SOURCE DATA
(** * The DOM-automation campaign engine of the WhatsApp Web extension

    A shallow embedding of the campaign core of [content/content.js]:
    phone-number normalisation and contact-list parsing, the hourly rate
    limiter of the stealth policy, the bounded DOM-polling loops, and the
    campaign runner with its pause / stop controls and its entry points.

    Conventions.  A JavaScript string is a [string]: one [ascii] stands for one
    code unit.  [Date.now()] is an integer number of milliseconds, a [Z].
    An [async] function is cut at its [await]s: the code between two
    suspensions runs to completion, and click handlers and incoming messages
    run only while every runner is suspended. *)

From Stdlib Require Import String Ascii List ZArith Lia Bool Arith PeanoNat Sorted.
Import ListNotations.

(* ================================================================= *)
(** ** JavaScript string primitives used by the core *)

Module Js.

Local Open Scope char_scope.
Local Open Scope nat_scope.

(** [\d] without the unicode flag: the ten ASCII digits. *)
Definition isDigit (c : ascii) : bool :=
  (48 <=? nat_of_ascii c) && (nat_of_ascii c <=? 57).

Definition isPlus (c : ascii) : bool := Ascii.eqb c "+".

(** The white space that [String.prototype.trim] strips (WhiteSpace and
    LineTerminator), for one-byte code units: TAB, LF, VT, FF, CR, SP, NBSP. *)
Definition isSpace (c : ascii) : bool :=
  let n := nat_of_ascii c in
  ((9 <=? n) && (n <=? 13)) || (n =? 32) || (n =? 160).
(** ** The order of arrival and the latest posts *)

Lemma sorted_by_key_unique {A} (key : A → Z) : ∀ l1 l2 : list A,
  StronglySorted (descending key) l1 →
  StronglySorted (descending key) l2 →
  (∀ k, filter (λ a, key a = k) l1 = filter (λ a, key a = k) l2) →
  l1 = l2.
Proof.
  assert (Hhead : ∀ x l y l',
            StronglySorted (descending key) (y :: l') →
            filter (λ a, key a = key x) (x :: l)
            = filter (λ a, key a = key x) (y :: l') →
            key x ≤ key y).
  { intros x l y l' Hs Hf. apply StronglySorted_inv in Hs as [_ Hy].
    assert (x ∈ filter (λ a, key a = key x) (y :: l')) as Hx.
    { rewrite <- Hf, filter_cons_True by done. apply elem_of_cons. by left. }
    apply list_elem_of_filter in Hx as [_ Hx].
    apply elem_of_cons in Hx as [->|Hx]; [done|].
    by eapply Forall_forall in Hy. }
  induction l1 as [|x l1 IH]; intros l2 Hs1 Hs2 Hf.
  - destruct l2 as [|y l2]; [done|]. specialize (Hf (key y)).
    by rewrite filter_cons_True in Hf.
  - destruct l2 as [|y l2].
    { specialize (Hf (key x)). by rewrite filter_cons_True in Hf. }
    assert (Hkey : key y = key x).
    { pose proof (Hhead x l1 y l2 Hs2 (Hf (key x))).
      pose proof (Hhead y l2 x l1 Hs1 (eq_sym (Hf (key y)))). lia. }
    pose proof (Hf (key x)) as Hfx.
    rewrite filter_cons_True in Hfx by done.
    rewrite (filter_cons_True _ y) in Hfx by done.
    injection Hfx as -> Htail.
    apply StronglySorted_inv in Hs1 as [Hs1 _].
    apply StronglySorted_inv in Hs2 as [Hs2 _].
    f_equal. apply IH; [done..|]. intros k. specialize (Hf k).
    rewrite !filter_cons in Hf. by destruct (decide (key y = k)); simplify_eq.
Qed.

Section Arrival.
Context (e : Env) (posts : string → list Post.t) (t0 : nat) (ids : list string).
Hypothesis Hdistinct : NoDup (Js.parseInt <$> ids).
Hypothesis Hclock : ∀ i j,
  (i < length ids)%nat → (j < length ids)%nat →
  clock e (t0 + i) = clock e (t0 + j) → i = j.

Lemma mergedByOwner_timestamp merged p :
  mergedByOwner e posts t0 ids merged → p ∈ merged →
  ∃ i id, ids !! i = Some id ∧ Js.Int (Post.userid p) = Js.parseInt id ∧
          timestampKey p = clock e (t0 + i).
Proof.
  intros [Hown Hblock] Hp.
  destruct (proj1 (list_elem_of_fmap _ _ _) (Hown p Hp)) as (id & Hid & Hin).
  apply list_elem_of_lookup in Hin as [i Hi].
  exists i, id. split; [done|]. split; [done|].
  assert (p ∈ fetchedAt e posts t0 i id) as Hfetched.
  { rewrite <- (Hblock i id Hi). by apply list_elem_of_filter. }
  by apply list_elem_of_fmap in Hfetched as (q & -> & _).
Qed.
(* ===== verification/Triple.v ===== *)
(** * Invariants of state-passing methods

    [triple I m Q]: from a state that satisfies [I] the method [m] ends in one
    that does, whatever its outcome, and the values it returns satisfy [Q]. *)

From S2P Require Import Prelude.

Definition triple {S E A} (I : S -> Prop) (m : stateful S E A) (Q : A -> Prop) : Prop :=
  forall s, I s -> I (m s).2 /\ forall a, (m s).1 = Ok a -> Q a.

(** The trivial postcondition *)
Definition any {A} (_ : A) : Prop := True.

Section Triple.
Context {S E : Type}.
Implicit Types (I : S -> Prop).

Lemma triple_run {A} I (m : stateful S E A) Q s r s' :
  triple I m Q -> I s -> m s = (r, s') -> I s' /\ forall a, r = Ok a -> Q a.
Proof. intros Ht Hs Hm. specialize (Ht s Hs). by rewrite Hm in Ht. Qed.

Lemma triple_weaken {A} I (m : stateful S E A) (P Q : A -> Prop) :
  triple I m P -> (forall a, P a -> Q a) -> triple I m Q.
Proof. intros Hm HQ s Hs. destruct (Hm s Hs). split; eauto. Qed.

Lemma triple_any {A} I (m : stateful S E A) (P : A -> Prop) : triple I m P -> triple I m any.
Proof. intros. by eapply triple_weaken. Qed.

Lemma triple_ret {A} I (a : A) (Q : A -> Prop) : Q a -> triple I (E := E) (mret a) Q.
Proof. intros Hq s Hs. cbn. split; [done|]. by intros a' [= <-]. Qed.

Lemma triple_bind {A B} I (m : stateful S E A) (f : A -> stateful S E B) P Q :
  triple I m P -> (forall a, P a -> triple I (f a) Q) -> triple I (m ≫= f) Q.
Proof.
  intros Hm Hf s Hs. destruct (Hm s Hs) as [Hi Hp]. unfold mbind, stateful_bind.
  destruct (m s) as [[a|e|] s']; cbn in *; [|done..]. by apply Hf; [apply Hp|].
Qed.

Lemma triple_get I : triple I (E := E) st_get I.
Proof. intros s Hs. split; [done|]. by intros a [= <-]. Qed.

Lemma triple_gets {A} I (f : S -> A) (Q : A -> Prop) :
  (forall s, I s -> Q (f s)) -> triple I (E := E) (st_gets f) Q.
Proof. intros Hf s Hs. split; [done|]. intros a [= <-]. auto. Qed.

Lemma triple_modify I (f : S -> S) :
  (forall s, I s -> I (f s)) -> triple I (E := E) (st_modify f) any.
Proof. intros Hf s Hs. split; [by apply Hf|done]. Qed.

Lemma triple_lift {A} I (m : outcome E A) (Q : A -> Prop) :
  (forall a, m = Ok a -> Q a) -> triple I (st_lift m) Q.
Proof. intros Hm s Hs. split; [done|]. auto. Qed.

Lemma triple_panic {A} I (Q : A -> Prop) : triple I (E := E) st_panic Q.
Proof. by intros s Hs. Qed.

Lemma triple_throw {A} I (e : E) (Q : A -> Prop) : triple I (st_throw e) Q.
Proof. by intros s Hs. Qed.

Lemma triple_for {A} I (body : A -> stateful S E unit) (l : list A) :
  (forall x, x ∈ l -> triple I (body x) any) -> triple I (st_for body l) any.
Proof.
  induction l as [|x l IH]; intros Hb; [by apply triple_ret|].
  cbn. eapply triple_bind; [apply Hb; left|].
  intros _ _. apply IH. intros y Hy. apply Hb. by right.
Qed.

Lemma triple_map {A B} I (f : A -> stateful S E B) (l : list A) (Q : B -> Prop) :
  (forall x, x ∈ l -> triple I (f x) Q) -> triple I (st_map f l) (Forall Q).
Proof.
  induction l as [|x l IH]; intros Hf; [by apply triple_ret|].
  cbn. eapply triple_bind; [apply Hf; left|]. intros y Hy. cbn.
  eapply triple_bind; [apply IH; intros z Hz; apply Hf; by right|].
  intros ys Hys. apply triple_ret. by constructor.
Qed.

Lemma triple_when_some {A} I (body : A -> stateful S E unit) (o : option A) :
  (forall x, o = Some x -> triple I (body x) any) -> triple I (st_when_some body o) any.
Proof. intros Hb. destruct o; cbn; [by apply Hb|by apply triple_ret]. Qed.

Lemma triple_zoom {T A} I (J : T -> Prop) (get : S -> T) (put : T -> S -> S)
    (m : stateful T E A) Q :
  (forall s, I s -> J (get s)) -> (forall s t, I s -> J t -> I (put t s)) ->
  triple J m Q -> triple I (st_zoom get put m) Q.
Proof.
  intros Hget Hput Hm s Hs. destruct (Hm (get s) (Hget s Hs)) as [Hj Hq].
  unfold st_zoom. destruct (m (get s)) as [r t]. cbn in *. auto.
Qed.
End Triple.

#[export] Hint Resolve triple_ret triple_panic triple_throw : ducklake.

(** One step through a method: a bind, or a primitive the method ends in. *)
Ltac triple_step :=
  match goal with
  | |- triple _ (mbind _ _) _ => eapply triple_bind; [|intros ? ?; cbv beta]
  | |- triple _ (mret _) ?Q =>
      first [is_evar Q; apply (triple_ret _ _ any); exact I | apply triple_ret; try done]
  | |- triple _ st_get _ => apply triple_get
  | |- triple _ (st_modify _) _ => apply triple_modify
  | |- triple _ st_panic ?Q => first [is_evar Q; unify Q (@any _)|idtac]; apply triple_panic
  | |- triple _ (st_throw _) ?Q => first [is_evar Q; unify Q (@any _)|idtac]; apply triple_throw
  | |- triple _ (st_lift _) any => by apply triple_lift
  | |- triple _ (st_lift _) ?Q => first [is_evar Q; apply (triple_lift _ _ any); done|apply triple_lift]
  | |- triple _ (st_for _ _) _ => apply triple_for; intros ? ?
  | |- triple _ (st_map _ _) _ => eapply triple_map; intros ? ?
  | |- triple _ (st_when_some _ _) _ => apply triple_when_some; intros ? ?
  | |- triple _ (if _ then _ else _) _ => case_match
  | |- triple _ (match _ with _ => _ end) _ => case_match
  end.
(* ===== verification/Text.v ===== *)
(** * Text: the [str] methods of the standard library that the SDK uses

    A Rust string is its sequence of UTF-8 bytes, a [string]; the functions work
    on [list ascii] and convert at the boundary. All separators, quotes and
    letters the SDK looks for are ASCII, so bytes and characters agree on them. *)

From S2P Require Import Prelude.

Abbreviation text := (list ascii).
Abbreviation chars := String.list_ascii_of_string.
Abbreviation of_chars := String.string_of_list_ascii.

Lemma chars_of_chars t : chars (of_chars t) = t.
Proof. apply String.list_ascii_of_string_of_list_ascii. Qed.
Lemma of_chars_chars s : of_chars (chars s) = s.
Proof. apply String.string_of_list_ascii_of_string. Qed.
#[export] Hint Rewrite chars_of_chars of_chars_chars : ducklake.

#[export] Instance chars_inj : Inj (=) (=) chars.
Proof. intros s1 s2 Heq. by rewrite <-(of_chars_chars s1), Heq, of_chars_chars. Qed.

Lemma chars_append s1 s2 : chars (s1 +:+ s2) = chars s1 ++ chars s2.
Proof.
  induction s1 as [|c s1 IH]; [done|].
  change (c :: chars (s1 +:+ s2) = c :: (chars s1 ++ chars s2)). by rewrite IH.
Qed.
#[export] Hint Rewrite chars_append : ducklake.

(** [str::replace]: non-overlapping occurrences, from the left; [pat] is not empty. *)
Fixpoint replace_go (skip : nat) (pat to t : text) : text :=
  match t with
  | [] => []
  | c :: t' =>
      match skip with
      | S k => replace_go k pat to t'
      | 0 => if decide (pat `prefix_of` t)
             then to ++ replace_go (length pat - 1) pat to t'
             else c :: replace_go 0 pat to t'
      end
  end.
Definition replace (pat to s : string) : string :=
  of_chars (replace_go 0 (chars pat) (chars to) (chars s)).

(** [str::split] on one character: always at least one piece. *)
Fixpoint split_chars (sep : ascii) (t : text) : list text :=
  match t with
  | [] => [[]]
  | c :: t =>
      if decide (c = sep) then [] :: split_chars sep t
      else match split_chars sep t with
           | p :: ps => (c :: p) :: ps
           | [] => [[c]]
           end
  end.
Definition split (sep : ascii) (s : string) : list string :=
  of_chars <$> split_chars sep (chars s).

(** The two pieces of [splitn(2, sep)], the second absent without a separator. *)
Fixpoint splitn2_chars (sep : ascii) (t : text) : text * option text :=
  match t with
  | [] => ([], None)
  | c :: t =>
      if decide (c = sep) then ([], Some t)
      else let '(p, rest) := splitn2_chars sep t in (c :: p, rest)
  end.
Definition splitn2 (sep : ascii) (s : string) : string * option string :=
  let '(p, rest) := splitn2_chars sep (chars s) in (of_chars p, of_chars <$> rest).

(** [[String]::join] *)
Fixpoint join (sep : string) (l : list string) : string :=
  match l with
  | [] => ""
  | [s] => s
  | s :: l => s +:+ sep +:+ join sep l
  end.

Lemma join_cons2 sep s1 s2 l : join sep (s1 :: s2 :: l) = s1 +:+ sep +:+ join sep (s2 :: l).
Proof. reflexivity. Qed.

(** [to_ascii_lowercase], [eq_ignore_ascii_case] *)
Definition ascii_lower (c : ascii) : ascii :=
  let n := nat_of_ascii c in
  if decide (65 <= n <= 90) then ascii_of_nat (n + 32) else c.
Definition to_ascii_lowercase (s : string) : string := of_chars (ascii_lower <$> chars s).
Definition eq_ignore_ascii_case (s1 s2 : string) : bool :=
  bool_decide (to_ascii_lowercase s1 = to_ascii_lowercase s2).

Lemma eq_ignore_ascii_case_spec s1 s2 :
  eq_ignore_ascii_case s1 s2 = true <-> to_ascii_lowercase s1 = to_ascii_lowercase s2.
Proof. apply bool_decide_eq_true. Qed.

(** ** Splitting undoes joining *)

Lemma split_chars_no_sep sep t : sep ∉ t -> split_chars sep t = [t].
Proof.
  induction t as [|c t IH]; csimpl; [done|].
  rewrite not_elem_of_cons. intros [??]. rewrite decide_False, IH by done. done.
Qed.

Lemma split_chars_app sep t1 t2 :
  sep ∉ t1 -> split_chars sep (t1 ++ sep :: t2) = t1 :: split_chars sep t2.
Proof.
  induction t1 as [|c t1 IH]; csimpl; [by rewrite decide_True|].
  rewrite not_elem_of_cons. intros [??]. by rewrite decide_False, IH by done.
Qed.

Lemma split_join (sep : ascii) (l : list string) :
  l <> [] -> Forall (fun s => sep ∉ chars s) l -> split sep (join (String sep "") l) = l.
Proof.
  intros Hl Hall. unfold split. induction Hall as [|s l Hs Hall IH]; [done|]. destruct l as [|s' l].
  - cbn. rewrite split_chars_no_sep by done. csimpl. by rewrite of_chars_chars.
  - change (join (String sep "") (s :: s' :: l))
      with (s +:+ String sep (join (String sep "") (s' :: l))).
    rewrite chars_append. cbn -[join]. rewrite split_chars_app by done.
    rewrite fmap_cons, of_chars_chars. f_equal. by apply IH.
Qed.

Lemma splitn2_app sep s1 s2 :
  sep ∉ chars s1 -> splitn2 sep (s1 +:+ String sep s2) = (s1, Some s2).
Proof.
  intros Hs. unfold splitn2. rewrite chars_append. cbn.
  assert (splitn2_chars sep (chars s1 ++ sep :: chars s2) = (chars s1, Some (chars s2))) as ->.
  { revert Hs. generalize (chars s1) as t. intros t. induction t as [|c t IH]; csimpl.
    - by rewrite decide_True.
    - rewrite not_elem_of_cons. intros [??]. by rewrite decide_False, IH by done. }
  cbn. by rewrite !of_chars_chars.
Qed.

(** ** Characters of a joined or replaced string *)

Lemma replace_go_elem skip pat to t c :
  c ∈ replace_go skip pat to t -> c ∈ to \/ c ∈ t.
Proof.
  revert skip. induction t as [|d t IH]; intros skip; csimpl; [set_solver|].
  destruct skip; csimpl.
  - case_decide.
    + rewrite elem_of_app. intros [?|?%IH]; set_solver.
    + rewrite elem_of_cons. intros [?|?%IH]; set_solver.
  - intros ?%IH. set_solver.
Qed.

Lemma join_elem sep l c :
  c ∈ chars (join sep l) -> c ∈ chars sep \/ exists s, s ∈ l /\ c ∈ chars s.
Proof.
  induction l as [|s l IH]; [cbn; set_solver|]. destruct l as [|s' l].
  - cbn. intros ?. right. exists s. split; [left|done].
  - change (join sep (s :: s' :: l)) with (s +:+ sep +:+ join sep (s' :: l)).
    rewrite !chars_append, !elem_of_app.
    intros [?|[?|[?|(s0 & ? & ?)]%IH]]; [|by left..|].
    + right. exists s. split; [left|done].
    + right. exists s0. split; [by right|done].
Qed.
Lemma trim_entry k v : trimmed k -> trimmed v ->
  trim_chars (k ++ sep :: written ++ v) = k ++ sep :: entry_tail v.
Proof.
  intros [Hks Hke] [Hvs Hve]; destruct Hsep as [Hchar _ Hwritten _ _].
  assert ((forall w, w ∈ white_space -> sep ∉ w) /\ (forall w, w ∈ white_space_end -> sep ∉ w)) as [Hs He].
  { by destruct Hchar as [-> | ->]; apply white_space_ascii. }
  assert (forall t, no_start white_space (k ++ sep :: t)) as Hstart.
  { intros t; apply no_start_app; [intros w Hw; left; by apply Hs|done]. }
  destruct v as [|c v]; cbn [entry_tail].
  - rewrite app_nil_r.
    assert (no_start white_space_end (reverse (k ++ [sep]))) as Hend.
    { rewrite reverse_app; apply (no_start_app _ []); [intros w Hw; left; by apply He|].
      intros w Hw ->%prefix_nil_inv; by apply nil_white_space_end. }
    destruct Hwritten as [-> | ->]; [by apply trimmed_iff|].
    unfold trim_chars, trim_start, skip; rewrite skip_go_id by done; unfold trim_end.
    change (k ++ [sep; " "%char]) with (k ++ [sep] ++ [" "%char]); rewrite app_assoc, reverse_app.
    change (reverse (skip_go (length (reverse (k ++ [sep]))) white_space_end (reverse (k ++ [sep]))) = k ++ [sep]).
    rewrite skip_go_id by done; apply reverse_involutive.
  - apply trimmed_iff; split; [apply Hstart|]; rewrite reverse_app, reverse_cons, reverse_app.
    assert (reverse (c :: v) <> []) as Hne by (rewrite reverse_cons; by destruct (reverse v)).
    rewrite <- !app_assoc; destruct Hwritten as [-> | ->]; cbn [app];
      (apply no_start_app; [|done]); intros w Hw; [left; by apply He|].
    apply space_in_white_space; auto.
Qed.

(** An entry of texts that survive is read back. *)
Definition format_entry (e : string * string) : string :=
  literals.escape_str e.1 +:+ of_chars (sep :: written) +:+ literals.escape_str e.2.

DIRECTIONS FOR THIS TASK
Go through the material above and output exactly the lines from the one containing "apply StronglySorted_inv in Hs1" through the one containing "-> Prop) (m".

ANSWER SPACE
    apply StronglySorted_inv in Hs1 as [Hs1 _].
    apply StronglySorted_inv in Hs2 as [Hs2 _].
    f_equal. apply IH; [done..|]. intros k. specialize (Hf k).
    rewrite !filter_cons in Hf. by destruct (decide (key y = k)); simplify_eq.
Qed.

Section Arrival.
Context (e : Env) (posts : string → list Post.t) (t0 : nat) (ids : list string).
Hypothesis Hdistinct : NoDup (Js.parseInt <$> ids).
Hypothesis Hclock : ∀ i j,
  (i < length ids)%nat → (j < length ids)%nat →
  clock e (t0 + i) = clock e (t0 + j) → i = j.

Lemma mergedByOwner_timestamp merged p :
  mergedByOwner e posts t0 ids merged → p ∈ merged →
  ∃ i id, ids !! i = Some id ∧ Js.Int (Post.userid p) = Js.parseInt id ∧
          timestampKey p = clock e (t0 + i).
Proof.
  intros [Hown Hblock] Hp.
  destruct (proj1 (list_elem_of_fmap _ _ _) (Hown p Hp)) as (id & Hid & Hin).
  apply list_elem_of_lookup in Hin as [i Hi].
  exists i, id. split; [done|]. split; [done|].
  assert (p ∈ fetchedAt e posts t0 i id) as Hfetched.
  { rewrite <- (Hblock i id Hi). by apply list_elem_of_filter. }
  by apply list_elem_of_fmap in Hfetched as (q & -> & _).
Qed.
(* ===== verification/Triple.v ===== *)
(** * Invariants of state-passing methods

    [triple I m Q]: from a state that satisfies [I] the method [m] ends in one
    that does, whatever its outcome, and the values it returns satisfy [Q]. *)

From S2P Require Import Prelude.

Definition triple {S E A} (I : S -> Prop) (m : stateful S E A) (Q : A -> Prop) : Prop :=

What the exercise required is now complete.